Task material -
(* ===== verification/Ext4Region.v ===== *)
(** * Allocations: lists of regions

    Models the second half of [allocate.c] of [android/ext4_utils]: the linked lists
    of regions of an allocation with their iterators, as the pointers are.  An
    allocation owns its nodes, an address is an index into them; following more
    links than there are nodes has no outcome. *)

From S2P Require Import Prelude Ext4Alloc.

Record region := { r_block : Z; r_len : Z; r_bg : Z; r_next : option nat; r_prev : option nat }.

Record region_list := { l_first : option nat; l_last : option nat; l_iter : option nat; l_partial : Z }.

Record block_allocation := { nodes : list region; a_list : region_list; oob_list : region_list }.

Definition no_regions : region_list := {| l_first := None; l_last := None; l_iter := None; l_partial := 0 |}.
Definition create_allocation : block_allocation := {| nodes := []; a_list := no_regions; oob_list := no_regions |}.

Definition node (ns : list region) (a : nat) : outcome region := get (ns !! a).
Definition set_next (ns : list region) (a : nat) (n : option nat) : outcome (list region) :=
  r ← node ns a;
  Done (<[a := {| r_block := r_block r; r_len := r_len r; r_bg := r_bg r; r_next := n; r_prev := r_prev r |}]> ns).
Definition set_prev (ns : list region) (a : nat) (p : option nat) : outcome (list region) :=
  r ← node ns a;
  Done (<[a := {| r_block := r_block r; r_len := r_len r; r_bg := r_bg r; r_next := r_next r; r_prev := p |}]> ns).
Definition set_len (ns : list region) (a : nat) (n : Z) : outcome (list region) :=
  r ← node ns a;
  Done (<[a := {| r_block := r_block r; r_len := n; r_bg := r_bg r; r_next := r_next r; r_prev := r_prev r |}]> ns).

Definition with_iter (l : region_list) (it : option nat) (p : Z) : region_list :=
  {| l_first := l_first l; l_last := l_last l; l_iter := it; l_partial := p |}.

Definition same (a : option nat) (b : nat) : bool := match a with Some a => Nat.eqb a b | None => false end.

Definition region_list_remove (ns : list region) (l : region_list) (reg : nat) : outcome (list region * region_list) :=
  r ← node ns reg;
  ns ← match r_prev r with Some p => set_next ns p (r_next r) | None => Done ns end;
  ns ← match r_next r with Some n => set_prev ns n (r_prev r) | None => Done ns end;
  let l := {| l_first := if same (l_first l) reg then r_next r else l_first l;
              l_last := if same (l_last l) reg then r_prev r else l_last l;
              l_iter := l_iter l; l_partial := l_partial l |} in
  ns ← set_next ns reg None;
  ns ← set_prev ns reg None;
  Done (ns, l).

Definition region_list_append (ns : list region) (l : region_list) (reg : nat) : outcome (list region * region_list) :=
  '(ns, l) ← match l_first l with
    | None =>
        ns ← set_prev ns reg None;
        Done (ns, {| l_first := Some reg; l_last := Some reg; l_iter := Some reg; l_partial := 0 |})
    | Some _ =>
        last ← get (l_last l);
        ns ← set_next ns last (Some reg);
        ns ← set_prev ns reg (Some last);
        Done (ns, {| l_first := l_first l; l_last := Some reg; l_iter := l_iter l; l_partial := l_partial l |})
    end;
  ns ← set_next ns reg None;
  Done (ns, l).

Definition append_region (a : block_allocation) (block len bg_num : Z) : outcome block_allocation :=
  let reg := length (nodes a) in
  '(ns, l) ← region_list_append
    (nodes a ++ [{| r_block := block; r_len := len; r_bg := bg_num; r_next := None; r_prev := None |}]) (a_list a) reg;
  Done {| nodes := ns; a_list := l; oob_list := oob_list a |}.

(** ** Allocating *)

(** The loop of [ext4_allocate_best_fit]; [fuel] is the number of blocks. *)
Fixpoint best_fit_loop (fuel : nat) (bgs : list block_group_info) (len : Z) (first_reg prev_reg : option nat) (ns : list region)
    : outcome (option nat * list region * list block_group_info) :=
  match fuel with
  | O => Done (first_reg, ns, bgs)
  | S fuel =>
      if 0 <? len then
        '(p, bgs) ← ext4_allocate_best_fit_partial bgs len;
        let reg := length ns in
        ns ← match prev_reg with
             | Some prev => set_next ns prev (Some reg)
             | None => Done ns
             end;
        best_fit_loop fuel bgs (len - p_len p) (match first_reg with Some f => Some f | None => Some reg end) (Some reg)
          (ns ++ [{| r_block := p_block p; r_len := p_len p; r_bg := p_bg p; r_next := None; r_prev := prev_reg |}])
      else Done (first_reg, ns, bgs)
  end.

Definition ext4_allocate_best_fit (bgs : list block_group_info) (len : Z) (ns : list region)
    : outcome (option nat * list region * list block_group_info) :=
  best_fit_loop (Z.to_nat len) bgs len None None ns.

(** No regions are [NULL]. *)
Definition allocate_blocks (bgs : list block_group_info) (len : Z) : outcome (option block_allocation * list block_group_info) :=
  '(reg, ns, bgs) ← ext4_allocate_best_fit bgs len [];
  match reg with
  | None => Done (None, bgs)
  | Some reg =>
      Done (Some {| nodes := ns; a_list := {| l_first := Some reg; l_last := Some reg; l_iter := Some reg; l_partial := 0 |};
                    oob_list := no_regions |}, bgs)
  end.

Definition append_oob_allocation (bgs : list block_group_info) (a : block_allocation) (len : Z)
    : outcome (Z * block_allocation * list block_group_info) :=
  '(reg, ns, bgs) ← ext4_allocate_best_fit bgs len (nodes a);
  match reg with
  | None => Error
  | Some reg =>
      (* appending a region cuts off what follows it, so the loop ends *)
      '(ns, l) ← region_list_append ns (oob_list a) reg;
      Done (0, {| nodes := ns; a_list := a_list a; oob_list := l |}, bgs)
  end.

(** ** Walking *)

Fixpoint count_from (fuel : nat) (ns : list region) (reg : option nat) : outcome Z :=
  match reg with
  | None => Done 0
  | Some a =>
      match fuel with
      | O => Undefined
      | S fuel => r ← node ns a; n ← count_from fuel ns (r_next r); Done (1 + n)
      end
  end.
Definition block_allocation_num_regions (a : block_allocation) : outcome Z :=
  count_from (length (nodes a)) (nodes a) (l_first (a_list a)).

Fixpoint sum_from (fuel : nat) (ns : list region) (reg : option nat) : outcome Z :=
  match reg with
  | None => Done 0
  | Some a =>
      match fuel with
      | O => Undefined
      | S fuel => r ← node ns a; n ← sum_from fuel ns (r_next r); Done (r_len r + n)
      end
  end.
Definition block_allocation_len (a : block_allocation) : outcome Z :=
  sum_from (length (nodes a)) (nodes a) (l_first (a_list a)).

Fixpoint block_from (fuel : nat) (ns : list region) (reg : option nat) (block : Z) : outcome Z :=
  match reg with
  | None => Done EXT4_ALLOCATE_FAILED
  | Some a =>
      match fuel with
      | O => Undefined
      | S fuel =>
          r ← node ns a;
          if block <? r_len r then Done (u32 (r_block r + block)) else block_from fuel ns (r_next r) (block - r_len r)
      end
  end.
Definition get_block (a : block_allocation) (block : Z) : outcome Z :=
  block_from (length (nodes a)) (nodes a) (l_iter (a_list a)) (u32 (block + l_partial (a_list a))).
Definition get_oob_block (a : block_allocation) (block : Z) : outcome Z :=
  block_from (length (nodes a)) (nodes a) (l_iter (oob_list a)) (u32 (block + l_partial (oob_list a))).

(** The block and length. *)
Definition get_region (a : block_allocation) : outcome (Z * Z) :=
  it ← get (l_iter (a_list a));
  r ← node (nodes a) it;
  Done (r_block r, u32 (r_len r - l_partial (a_list a))).

Definition get_next_region (a : block_allocation) : outcome block_allocation :=
  it ← get (l_iter (a_list a));
  r ← node (nodes a) it;
  Done {| nodes := nodes a; a_list := with_iter (a_list a) (r_next r) 0; oob_list := oob_list a |}.

Definition last_region (a : block_allocation) : bool := match l_iter (a_list a) with None => true | Some _ => false end.

Definition rewind_alloc (a : block_allocation) : block_allocation :=
  {| nodes := nodes a; a_list := with_iter (a_list a) (l_first (a_list a)) 0; oob_list := oob_list a |}.

(** ** Returning and splitting *)

Fixpoint reduce_loop (fuel : nat) (bgs : list block_group_info) (a : block_allocation) (len : Z)
    : outcome (block_allocation * list block_group_info) :=
  match fuel with
  | O => Done (a, bgs)
  | S fuel =>
      if len =? 0 then Done (a, bgs)
      else
        last ← get (l_last (a_list a));
        r ← node (nodes a) last;
        bg ← get (bgs !! Z.to_nat (r_bg r));
        if len <? r_len r then
          bg ← free_last_blocks bg len;
          ns ← set_len (nodes a) last (r_len r - len);
          Done ({| nodes := ns; a_list := a_list a; oob_list := oob_list a |}, <[Z.to_nat (r_bg r) := bg]> bgs)
        else
          bg ← free_last_blocks bg (r_len r);
          let bgs := <[Z.to_nat (r_bg r) := bg]> bgs in
          match r_prev r with
          | Some reg =>
              (* [list.last] keeps pointing to the freed region *)
              ns ← set_next (nodes a) reg None;
              if len - r_len r =? 0
              then Done ({| nodes := ns; a_list := a_list a; oob_list := oob_list a |}, bgs)
              else Undefined
          | None =>
              reduce_loop fuel bgs {| nodes := nodes a; a_list := no_regions; oob_list := oob_list a |} (len - r_len r)
          end
  end.
Definition reduce_allocation (bgs : list block_group_info) (a : block_allocation) (len : Z)
    : outcome (block_allocation * list block_group_info) :=
  reduce_loop (S (length (nodes a))) bgs a len.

Directions - Restate the records above verbatim up to and including the line containing "r_block : Z;".

Reply -
(* ===== verification/Ext4Region.v ===== *)
(** * Allocations: lists of regions

    Models the second half of [allocate.c] of [android/ext4_utils]: the linked lists
    of regions of an allocation with their iterators, as the pointers are.  An
    allocation owns its nodes, an address is an index into them; following more
    links than there are nodes has no outcome. *)

From S2P Require Import Prelude Ext4Alloc.

Record region := { r_block : Z; r_len : Z; r_bg : Z; r_next : option nat; r_prev : option nat }.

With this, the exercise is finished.